_Source material_.
(** * pandora: the conversation state machine of [pandora/bots/legacy.py]

    A shallow embedding of the turn-management core of the command-line
    chat client: [ChatPrompt], [State], and the [ChatBot] methods
    [__load_conversation], [__talk], [__regenerate_reply], [__continue],
    [__print_reply] and [__set_conversation_title].

    Python objects are mutable and shared by reference, so [ChatPrompt]
    and [State] instances live in two stores addressed by location; a
    method is a function from the world before the call to an outcome
    (normal return or raised exception) and the world after it. *)

From stdpp Require Import base option list strings gmap pretty.
From Stdlib Require Import ZArith Lia Ascii.

Local Open Scope string_scope.
Local Open Scope list_scope.

(** ** Python primitives *)

(** Truthiness of a [str], and of a value that is a [str] or [None]. *)
Definition truthy (s : string) : bool :=
  match s with EmptyString => false | String _ _ => true end.

Definition truthy_opt (o : option string) : bool :=
  match o with None => false | Some s => truthy s end.

(** [s[p:]] for a non-negative offset [p]; past the end it is empty. *)
Fixpoint slice_from (p : nat) (s : string) : string :=
  match p, s with
  | O, _ => s
  | S _, EmptyString => EmptyString
  | S p', String _ s' => slice_from p' s'
  end.

(** ** JSON shapes received from the remote service *)

(** A message object.  [msg_author] is [author.role] when the [author]
    key is present, [msg_role] the plain [role] key; [msg_parts] is
    [content.parts]; [msg_model_slug] is [metadata.model_slug];
    [msg_end_turn] is absent ([None]), null ([Some None]) or a boolean. *)
Record Message := {
  msg_id : string;
  msg_author : option string;
  msg_role : option string;
  msg_parts : list string;
  msg_model_slug : option string;
  msg_end_turn : option (option bool)
}.

(** A node of the conversation mapping. *)
Record Node := {
  node_id : string;
  node_parent : option string;
  node_message : option Message
}.

(** The result of [get_conversation]. *)
Record Conversation := {
  conv_title : string;
  conv_current_node : string;
  conv_mapping : gmap string Node
}.

(** One decoded event of a reply stream. *)
Record StreamEvent := {
  ev_error : option string;
  ev_message : option Message;
  ev_conversation_id : option string
}.

(** ** The objects of the program *)

Definition ploc := nat.   (* address of a ChatPrompt *)
Definition sloc := nat.   (* address of a State *)

Record ChatPrompt := {
  prompt : option string;
  parent_id : option string;
  message_id : string
}.

Record State := {
  title : option string;
  conversation_id : option string;
  model_slug : option string;
  user_prompt : ploc;
  chatgpt_prompt : ploc;
  user_prompts : list ploc;
  edit_index : option nat
}.

(** ** Observable effects *)

Inductive Style :=
  | info | info_b | info_bh | success | success_b
  | error | debug | debug_h | debug_bh | warn | warn_b.

(** A write to the terminal: a [Console] method with its text and whether
    the line is ended, or the builtin [print]. *)
Inductive Output :=
  | Con (s : Style) (text : string) (newline : bool)
  | Builtin_print (text : string).

(** A request sent to the remote collaborator [self.chatgpt]. *)
Inductive RemoteCall :=
  | call_get_conversation (cid : string)
  | call_talk (text : string) (model : option string) (mid : string)
      (pid : option string) (cid : option string)
  | call_regenerate_reply (text : option string) (model : option string)
      (cid : option string) (mid : string) (pid : option string)
  | call_goon (model : option string) (mid : string) (cid : option string)
  | call_gen_conversation_title (cid : option string)
      (model : option string) (mid : string)
  | call_set_conversation_title (cid : option string) (new_title : string).

Inductive Exn :=
  | Exception_status (status : Z) (detail : StreamEvent)
  | Exception_error (e : string)
  | Exception_miss_message
  | StopIteration
  | KeyError (k : string)
  | IndexError
  | TypeError
  | AttributeError
  | EOFError
  | Diverges.

(** ** The world *)

Record World := {
  prompts : list ChatPrompt;        (* every ChatPrompt ever constructed *)
  states : list State;              (* every State ever constructed *)
  self_state : option sloc;         (* self.state *)
  token_key : option string;        (* self.token_key *)
  defaults : ploc * ploc;           (* State.__init__.__defaults__ *)
  uuid_next : nat;                  (* number of uuid4 draws so far *)
  console : list Output;            (* terminal, oldest first *)
  calls : list RemoteCall;          (* remote requests, oldest first *)
  inputs : list string              (* answers still to be typed *)
}.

_Exercise_.
Say how many lines above hold "self", and nothing else.

_Solution for this exercise_.
3